(Saved entries)
────────

(* ===== verification/Descriptors.v ===== *)
(** * Descriptors (threads/interrupt.c, userprog/gdt.c, userprog/syscall.c)

    Interrupt gates and segment descriptors as the bits that the processor
    reads, and the registers that [syscall_init] sets. *)

From S2P Require Import Prelude.

(** ** Bit fields *)

(** The bit fields of a structure, from the lowest bit on: widths and values. *)
Fixpoint pack (l : list (Z * Z)) : Z := match l with [] => 0 | (w, v) :: l => v mod 2 ^ w + 2 ^ w * pack l end.
Definition width (l : list (Z * Z)) : Z := foldr (fun p n => p.1 + n) 0 l.
(** The [w] bits from bit [ofs] on. *)
Definition bits (ofs w x : Z) : Z := x / 2 ^ ofs mod 2 ^ w.

Lemma width_nonneg l : Forall (fun p => 0 <= p.1) l -> 0 <= width l.
Proof. unfold width. induction 1 as [|p l Hp _ IH]; cbn [foldr]; lia. Qed.

Lemma bits_pack l w v k : Forall (fun p => 0 <= p.1) l -> 0 <= w -> bits (width l) w (pack (l ++ (w, v) :: k)) = v mod 2 ^ w.
Proof.
  intros Hl Hw. unfold bits. induction Hl as [|[w0 v0] l Hp Hl IH]; cbn [app pack width foldr fst].
  - rewrite Z.pow_0_r, Z.div_1_r, Z.mul_comm, Z_mod_plus_full. apply Z.mod_mod. pose proof (Z.pow_pos_nonneg 2 w); lia.
  - cbn [fst] in Hp. pose proof (width_nonneg l Hl) as Hwl. unfold width in *. pose proof (Z.pow_pos_nonneg 2 w0 ltac:(lia) Hp) as H2.
    rewrite Z.pow_add_r, <- Z.div_div by (try apply Z.pow_nonzero; try apply Z.pow_pos_nonneg; lia). rewrite (Z.mul_comm (2 ^ w0)), Z.div_add by lia.
    rewrite (Z.div_small (v0 mod _)) by (apply Z.mod_pos_bound; lia). rewrite Z.add_0_l. exact IH.
Qed.

(** ** Gates (interrupt.c) *)

Definition SEL_KCSEG : Z := 0x08.
Definition SEL_KDSEG : Z := 0x10.
Definition SEL_UDSEG : Z := 0x1B.
Definition SEL_UCSEG : Z := 0x23.
Definition SEL_TSS : Z := 0x28.

Record gate := Gate {
  off_15_0 : Z; g_ss : Z; g_ist : Z; g_rsv1 : Z; g_type : Z; g_s : Z; g_dpl : Z; g_p : Z; off_31_16 : Z; off_32_63 : Z; g_rsv2 : Z }.

(** [(struct gate) { ... }] in [make_gate], after its assertions. *)
Definition gate_value (function d t : Z) : gate :=
  Gate (Z.land function 0xffff) SEL_KCSEG 0 0 t 0 d 1 (Z.land (Z.shiftr function 16) 0xffff) (Z.land (Z.shiftr function 32) 0xffffffff) 0.
Definition make_gate (function d t : Z) : result gate :=
  let! _ := rassert (negb (function =? NULL)) in
  let! _ := rassert ((0 <=? d) && (d <=? 3)) in
  let! _ := rassert ((0 <=? t) && (t <=? 15)) in
  Ok (gate_value function d t).
Definition make_intr_gate (function dpl : Z) : result gate := make_gate function dpl 14.
Definition make_trap_gate (function dpl : Z) : result gate := make_gate function dpl 15.

(** The structure in memory. *)
Definition gate_fields (g : gate) : list (Z * Z) :=
  [(16, off_15_0 g); (16, g_ss g); (3, g_ist g); (5, g_rsv1 g); (4, g_type g); (1, g_s g); (2, g_dpl g); (1, g_p g); (16, off_31_16 g); (32, off_32_63 g); (32, g_rsv2 g)].
Definition gate_bits (g : gate) : Z := pack (gate_fields g).

(** ** What the processor reads *)

(** An entry of the interrupt descriptor table in 64-bit mode: entry point, code
    segment, stack table index, type, privilege level for software interrupts,
    and presence. *)
Record vector := Vector { v_entry : Z; v_selector : Z; v_ist : Z; v_type : Z; v_dpl : Z; v_present : Z }.
Definition read_gate (x : Z) : vector :=
  Vector (bits 0 16 x + 2 ^ 16 * bits 48 16 x + 2 ^ 32 * bits 64 32 x) (bits 16 16 x) (bits 32 3 x) (bits 40 4 x) (bits 45 2 x) (bits 47 1 x).

Lemma land_mask x n : 0 <= n -> Z.land x (2 ^ n - 1) = x mod 2 ^ n.
Proof. intros H. rewrite <- Z.land_ones by done. by rewrite Z.ones_equiv, Z.sub_1_r. Qed.

Lemma gate_bits_at g l w v k : gate_fields g = l ++ (w, v) :: k -> Forall (fun p => 0 <= p.1) l -> 0 <= w -> bits (width l) w (gate_bits g) = v mod 2 ^ w.
Proof. intros E. unfold gate_bits. rewrite E. apply bits_pack. Qed.

(** The processor finds what the gate was made for. *)
Lemma read_gate_value function d t : 0 <= function < 2 ^ 64 -> 0 <= d <= 3 -> 0 <= t <= 15 -> read_gate (gate_bits (gate_value function d t)) = Vector function SEL_KCSEG 0 t d 1.
Proof.
  intros Hf Hd Ht. set (g := gate_value function d t). unfold read_gate.
  pose proof (gate_bits_at g (take 0 (gate_fields g)) _ _ _ eq_refl ltac:(by repeat constructor) ltac:(lia)) as E0. pose proof (gate_bits_at g (take 1 (gate_fields g)) _ _ _ eq_refl ltac:(by repeat constructor) ltac:(lia)) as E1.
  pose proof (gate_bits_at g (take 2 (gate_fields g)) _ _ _ eq_refl ltac:(by repeat constructor) ltac:(lia)) as E2. pose proof (gate_bits_at g (take 4 (gate_fields g)) _ _ _ eq_refl ltac:(by repeat constructor) ltac:(lia)) as E4.
  pose proof (gate_bits_at g (take 6 (gate_fields g)) _ _ _ eq_refl ltac:(by repeat constructor) ltac:(lia)) as E6. pose proof (gate_bits_at g (take 7 (gate_fields g)) _ _ _ eq_refl ltac:(by repeat constructor) ltac:(lia)) as E7.
  pose proof (gate_bits_at g (take 8 (gate_fields g)) _ _ _ eq_refl ltac:(by repeat constructor) ltac:(lia)) as E8. pose proof (gate_bits_at g (take 9 (gate_fields g)) _ _ _ eq_refl ltac:(by repeat constructor) ltac:(lia)) as E9.
  change (width (take 0 (gate_fields g))) with 0 in E0. change (width (take 1 (gate_fields g))) with 16 in E1. change (width (take 2 (gate_fields g))) with 32 in E2. change (width (take 4 (gate_fields g))) with 40 in E4.
  change (width (take 6 (gate_fields g))) with 45 in E6. change (width (take 7 (gate_fields g))) with 47 in E7. change (width (take 8 (gate_fields g))) with 48 in E8. change (width (take 9 (gate_fields g))) with 64 in E9.
  rewrite E0, E1, E2, E4, E6, E7, E8, E9. clear E0 E1 E2 E4 E6 E7 E8 E9. unfold g, gate_value. cbn [off_15_0 g_ss g_ist g_type g_dpl g_p off_31_16 off_32_63].
  rewrite !Z.shiftr_div_pow2 by lia. change 0xffff with (2 ^ 16 - 1). change 0xffffffff with (2 ^ 32 - 1). rewrite !land_mask, !Z.mod_mod by lia.
  rewrite (Z.mod_small t), (Z.mod_small d) by lia. f_equal. rewrite (Z.mod_small (function / 2 ^ 32)) by (split; [apply Z.div_pos; lia|apply Z.div_lt_upper_bound; lia]).
  pose proof (Z.div_mod function (2 ^ 16) ltac:(lia)). pose proof (Z.div_mod (function / 2 ^ 16) (2 ^ 16) ltac:(lia)). rewrite Z.div_div in * by lia. change (2 ^ 16 * 2 ^ 16) with (2 ^ 32) in *. lia.
Qed.

(** ** Segments (gdt.c) *)

Record segment_desc := SegmentDesc {
  lim_15_0 : Z; base_15_0 : Z; base_23_16 : Z; s_type : Z; s_s : Z; s_dpl : Z; s_p : Z; lim_19_16 : Z; s_avl : Z; s_l : Z; s_db : Z; s_g : Z; base_31_24 : Z }.
Definition segment_fields (d : segment_desc) : list (Z * Z) :=
  [(16, lim_15_0 d); (16, base_15_0 d); (8, base_23_16 d); (4, s_type d); (1, s_s d); (2, s_dpl d); (1, s_p d); (4, lim_19_16 d); (1, s_avl d); (1, s_l d); (1, s_db d); (1, s_g d); (8, base_31_24 d)].
Definition SEG64 (type base lim dpl : Z) : segment_desc :=
  SegmentDesc (Z.land (Z.shiftr lim 12) 0xffff) (Z.land base 0xffff) (Z.land (Z.shiftr base 16) 0xff) type 1 dpl 1 (Z.shiftr (u32 lim) 28) 0 1 0 1 (Z.shiftr (u32 base) 24).
Definition null_desc : segment_desc := SegmentDesc 0 0 0 0 0 0 0 0 0 0 0 0 0.

(** [gdt]: the descriptors as 64-bit words. *)
Definition gdt : list Z :=
  (fun d => pack (segment_fields d)) <$>
  [null_desc; SEG64 0xa 0x0 0xffffffff 0; SEG64 0x2 0x0 0xffffffff 0; SEG64 0x2 0x0 0xffffffff 3; SEG64 0xa 0x0 0xffffffff 3; null_desc; null_desc; null_desc].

────────

Activity = Starting at the line that contains "intros Hl Hw." and stopping after the line that contains "and presence. *)", write out every line exactly as it appears above, and no other line.

Your solution =
  intros Hl Hw. unfold bits. induction Hl as [|[w0 v0] l Hp Hl IH]; cbn [app pack width foldr fst].
  - rewrite Z.pow_0_r, Z.div_1_r, Z.mul_comm, Z_mod_plus_full. apply Z.mod_mod. pose proof (Z.pow_pos_nonneg 2 w); lia.
  - cbn [fst] in Hp. pose proof (width_nonneg l Hl) as Hwl. unfold width in *. pose proof (Z.pow_pos_nonneg 2 w0 ltac:(lia) Hp) as H2.
    rewrite Z.pow_add_r, <- Z.div_div by (try apply Z.pow_nonzero; try apply Z.pow_pos_nonneg; lia). rewrite (Z.mul_comm (2 ^ w0)), Z.div_add by lia.
    rewrite (Z.div_small (v0 mod _)) by (apply Z.mod_pos_bound; lia). rewrite Z.add_0_l. exact IH.
Qed.

(** ** Gates (interrupt.c) *)

Definition SEL_KCSEG : Z := 0x08.
Definition SEL_KDSEG : Z := 0x10.
Definition SEL_UDSEG : Z := 0x1B.
Definition SEL_UCSEG : Z := 0x23.
Definition SEL_TSS : Z := 0x28.

Record gate := Gate {
  off_15_0 : Z; g_ss : Z; g_ist : Z; g_rsv1 : Z; g_type : Z; g_s : Z; g_dpl : Z; g_p : Z; off_31_16 : Z; off_32_63 : Z; g_rsv2 : Z }.

(** [(struct gate) { ... }] in [make_gate], after its assertions. *)
Definition gate_value (function d t : Z) : gate :=
  Gate (Z.land function 0xffff) SEL_KCSEG 0 0 t 0 d 1 (Z.land (Z.shiftr function 16) 0xffff) (Z.land (Z.shiftr function 32) 0xffffffff) 0.
Definition make_gate (function d t : Z) : result gate :=
  let! _ := rassert (negb (function =? NULL)) in
  let! _ := rassert ((0 <=? d) && (d <=? 3)) in
  let! _ := rassert ((0 <=? t) && (t <=? 15)) in
  Ok (gate_value function d t).
Definition make_intr_gate (function dpl : Z) : result gate := make_gate function dpl 14.
Definition make_trap_gate (function dpl : Z) : result gate := make_gate function dpl 15.

(** The structure in memory. *)
Definition gate_fields (g : gate) : list (Z * Z) :=
  [(16, off_15_0 g); (16, g_ss g); (3, g_ist g); (5, g_rsv1 g); (4, g_type g); (1, g_s g); (2, g_dpl g); (1, g_p g); (16, off_31_16 g); (32, off_32_63 g); (32, g_rsv2 g)].
Definition gate_bits (g : gate) : Z := pack (gate_fields g).

(** ** What the processor reads *)

(** An entry of the interrupt descriptor table in 64-bit mode: entry point, code
    segment, stack table index, type, privilege level for software interrupts,
    and presence. *)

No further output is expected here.